TASK GOAL >> There is one span to output from the data below: the lines starting at the line with "assert (Hzero : any_nonzero" and ending at the line with "the two regular". Output it exactly, ends included, nothing more.

SOURCE MATERIAL >>
(** C9.  On a file that exists, [text_replace] returns a list as long as
    the pattern list, whose entry [i] is the number of substitutions made
    for pattern [i] summed over the lines of the file (each line being
    rewritten by the patterns in turn); and when all entries are zero the
    file was opened for reading only, and the disk is as it was. *)
Theorem text_replace_counts_and_frame fs filename content pattern :
  fs !! filename = Some content ->
  exists nb,
    result (text_replace fs filename pattern) = inr nb /\
    length nb = length pattern /\
    (forall i, i < length pattern ->
       nb !! i = Some (sum_list (map (count_at pattern i) (readlines content)))) /\
    (Forall (fun n => n = 0) nb ->
       calls (text_replace fs filename pattern) = [OpenRead filename] /\
       disk (text_replace fs filename pattern) = fs).
Proof.
  intros Hfile. unfold text_replace. rewrite Hfile.
  pose proof (sub_lines_length pattern (readlines content) EmptyString
                (replicate (length pattern) 0)) as Hlen.
  pose proof (fun j => sub_lines_lookup pattern (readlines content) EmptyString
                         (replicate (length pattern) 0) j) as Hlookup.
  destruct (sub_lines pattern (readlines content) EmptyString
              (replicate (length pattern) 0)) as [output nb].
  simpl in Hlen, Hlookup. rewrite length_replicate in Hlen.
  exists nb.
  assert (Hcounts : forall i, i < length pattern ->
            nb !! i = Some (sum_list (map (count_at pattern i) (readlines content)))).
  { intros i Hi. rewrite (Hlookup i Hi), lookup_replicate_2 by exact Hi. reflexivity. }
  destruct (any_nonzero nb) eqn:Hany; simpl.
  - split; [reflexivity|]. split; [exact Hlen|]. split; [exact Hcounts|].
    intros Hzero. apply any_nonzero_false in Hzero. congruence.
  - split; [reflexivity|]. split; [exact Hlen|]. split; [exact Hcounts|].
    intros _. split; reflexivity.
Qed.

(** *** What is written back *)

(** What [output.getvalue()] holds after the lines were written to it. *)
Definition join_lines (lines : list string) : string :=
  foldr String.append EmptyString lines.

(** Reading a file line by line loses nothing. *)
Lemma join_lines_readlines content : join_lines (readlines content) = content.
Proof.
  induction content as [|c rest IH]; [reflexivity|].
  cbn [readlines]. destruct (Ascii.eqb c "010").
  - cbn [join_lines foldr]. fold (join_lines (readlines rest)). by rewrite IH.
  - destruct (readlines rest) as [|line lines].
    + simpl in IH. by subst rest.
    + cbn [join_lines foldr] in *. fold (join_lines lines) in *. by rewrite <- IH.
Qed.

Lemma sub_patterns_line pattern i line nb :
  fst (sub_patterns i pattern line nb) = line_after pattern line.
Proof.
  revert i line nb. induction pattern as [|[regexp replacement] rest IH];
    intros i line nb; [reflexivity|].
  cbn [sub_patterns]. unfold line_after. cbn [fold_left fst snd].
  destruct (subn regexp replacement line) as [line' count]. apply IH.
Qed.

Lemma sub_lines_output pattern lines output nb :
  fst (sub_lines pattern lines output nb)
    = output +:+ join_lines (map (line_after pattern) lines).
Proof.
  revert output nb. induction lines as [|line rest IH]; intros output nb.
  - simpl. by rewrite app_empty_r.
  - cbn [sub_lines map join_lines foldr].
    pose proof (sub_patterns_line pattern 0 line nb) as Hline.
    destruct (sub_patterns 0 pattern line nb) as [line' nb']. simpl in Hline. subst line'.
    rewrite IH. apply app_assoc_string.
Qed.

(** When some substitution was counted, the file is opened for writing
    and receives its lines, each rewritten by all the patterns in turn, in
    the order of the list; no other file changes. *)
Theorem text_replace_writes_rewritten_lines fs filename content pattern nb :
  fs !! filename = Some content ->
  result (text_replace fs filename pattern) = inr nb ->
  ~ Forall (fun n => n = 0) nb ->
  calls (text_replace fs filename pattern) = [OpenRead filename; OpenWrite filename] /\
  disk (text_replace fs filename pattern)
    = <[filename := join_lines (map (line_after pattern) (readlines content))]> fs.
Proof.
  intros Hfile. unfold text_replace. rewrite Hfile.
  pose proof (sub_lines_output pattern (readlines content) EmptyString
                (replicate (length pattern) 0)) as Hout.
  destruct (sub_lines pattern (readlines content) EmptyString
              (replicate (length pattern) 0)) as [output nb'].
  simpl in Hout. subst output.
  destruct (any_nonzero nb') eqn:Hany; simpl; intros [= ->] Hsome.
  - split; reflexivity.
  - destruct Hsome. by apply any_nonzero_false.
Qed.

(** Whatever its outcome, [text_replace] leaves every other file as it
    was; a missing file raises [IOError] with nothing changed; and the
    file is opened for writing exactly when some counter is not zero. *)
Theorem text_replace_touches_one_file fs filename pattern :
  (forall other, other <> filename ->
     disk (text_replace fs filename pattern) !! other = fs !! other) /\
  (fs !! filename = None ->
     text_replace fs filename pattern
       = {| calls := [OpenRead filename]; disk := fs; result := inl (IOError filename) |}) /\
  (OpenWrite filename ∈ calls (text_replace fs filename pattern) <->
     exists nb, result (text_replace fs filename pattern) = inr nb /\
                ~ Forall (fun n => n = 0) nb).
Proof.
  unfold text_replace. destruct (fs !! filename) as [content|] eqn:Hfile.
  - destruct (sub_lines pattern (readlines content) EmptyString
                (replicate (length pattern) 0)) as [output nb].
    destruct (any_nonzero nb) eqn:Hany; simpl.
    + split; [intros other Hne; by rewrite lookup_insert_ne|]. split; [discriminate|].
      split.
      * intros _. exists nb. split; [reflexivity|]. intros Hzero.
        apply any_nonzero_false in Hzero. congruence.
      * intros _. right. left.
    + split; [reflexivity|]. split; [discriminate|]. split.
      * intros Hin. apply elem_of_cons in Hin as [Heq|Hin]; [discriminate|].
        by apply elem_of_nil in Hin.
      * intros (nb' & [= <-] & Hsome). destruct Hsome. by apply any_nonzero_false.
  - simpl. split; [reflexivity|]. split; [reflexivity|]. split.
    + intros Hin. apply elem_of_cons in Hin as [Heq|Hin]; [discriminate|].
      by apply elem_of_nil in Hin.
    + intros (nb & Hres & _). discriminate.
Qed.

(** With no pattern or with an empty file there is nothing to do: the
    counters, one per pattern, are all zero and the file is not written. *)
Theorem text_replace_nothing_to_do fs filename content pattern :
  fs !! filename = Some content ->
  pattern = [] \/ content = EmptyString ->
  text_replace fs filename pattern
    = {| calls := [OpenRead filename]; disk := fs;
         result := inr (replicate (length pattern) 0) |}.
Proof.
  intros Hfile Hcase. unfold text_replace. rewrite Hfile.
  assert (Hzero : any_nonzero (replicate (length pattern) 0) = false).
  { apply any_nonzero_false, Forall_forall. intros n Hn.
    by apply elem_of_replicate in Hn as [-> _]. }
  destruct Hcase as [->| ->].
  - assert (Hlines : forall lines output,
              sub_lines [] lines output [] = (output +:+ join_lines lines, [])).
    { induction lines as [|line rest IH]; intros output; simpl.
      - by rewrite app_empty_r.
      - rewrite IH. by rewrite app_assoc_string. }
    simpl. rewrite Hlines. reflexivity.
  - simpl. by rewrite Hzero.
Qed.

End TextReplace.

Section Gplize.
(** [re.match(begin, line)] and [re.match(end, line)], as truth values, for
    the two regular expressions of lines 284-304. *)
Variable match_begin : string -> bool.
Variable match_end : string -> bool.

(** The local variables of [remove_paragraph]; [comment1] and [comment2]
    are unbound until line 314 is reached. *)
Record scan : Type := {
  state : nat;
  i : nat;
  comment1 : option string;
  comment2 : option string;
  output : string
}.

(** [n * " "]. *)
Fixpoint spaces (n : nat) : string :=
  match n with
  | 0 => EmptyString
  | S n' => String " " (spaces n')
  end.

(** [comment1 + (74 * " ") + comment2 + newline], lines 324, 331 and 339. *)
Definition blank_line (s : scan) : exn + string :=
  match comment1 s, comment2 s with
  | None, _ => inl (UnboundLocalError "comment1")
  | Some _, None => inl (UnboundLocalError "comment2")
  | Some c1, Some c2 => inr (c1 +:+ spaces 74 +:+ c2 +:+ newline)
  end.

(** [state = new_state] followed by [output.write(blank line); continue]. *)
Definition write_blank (new_state : nat) (s : scan) : exn + scan :=
  match blank_line s with
  | inl e => inl e
  | inr blank =>
      inr {| state := new_state; i := i s; comment1 := comment1 s;
             comment2 := comment2 s; output := output s +:+ blank |}
  end.

(** Lines 312-343: the body of the loop, for one line. *)
Definition scan_line (s : scan) (line : string) : exn + scan :=
  let comment := String.substring 0 2 line in
  let detect := Nat.eqb (i s) 1 in
  let s1 := {| state := state s;
               i := S (i s);
               comment1 := if detect then Some comment else comment1 s;
               comment2 := if detect
                           then Some (if String.eqb comment " *" then "* " else comment)
                           else comment2 s;
               output := output s |} in
  if match_begin line then write_blank 0 s1
  else if andb (match_end line) (Nat.eqb (state s1) 0) then write_blank 1 s1
  else
    let state2 := if Nat.eqb (state s1) 1 then 3 else state s1 in
    if Nat.eqb state2 0 then write_blank 0 s1
    else
      inr {| state := state2; i := i s1; comment1 := comment1 s1;
             comment2 := comment2 s1;
             output := if orb (Nat.eqb state2 2) (Nat.eqb state2 3)
                       then output s1 +:+ line else output s1 |}.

SOLVED PROBLEM >>
  assert (Hzero : any_nonzero (replicate (length pattern) 0) = false).
  { apply any_nonzero_false, Forall_forall. intros n Hn.
    by apply elem_of_replicate in Hn as [-> _]. }
  destruct Hcase as [->| ->].
  - assert (Hlines : forall lines output,
              sub_lines [] lines output [] = (output +:+ join_lines lines, [])).
    { induction lines as [|line rest IH]; intros output; simpl.
      - by rewrite app_empty_r.
      - rewrite IH. by rewrite app_assoc_string. }
    simpl. rewrite Hlines. reflexivity.
  - simpl. by rewrite Hzero.
Qed.

End TextReplace.

Section Gplize.
(** [re.match(begin, line)] and [re.match(end, line)], as truth values, for
    the two regular expressions of lines 284-304. *)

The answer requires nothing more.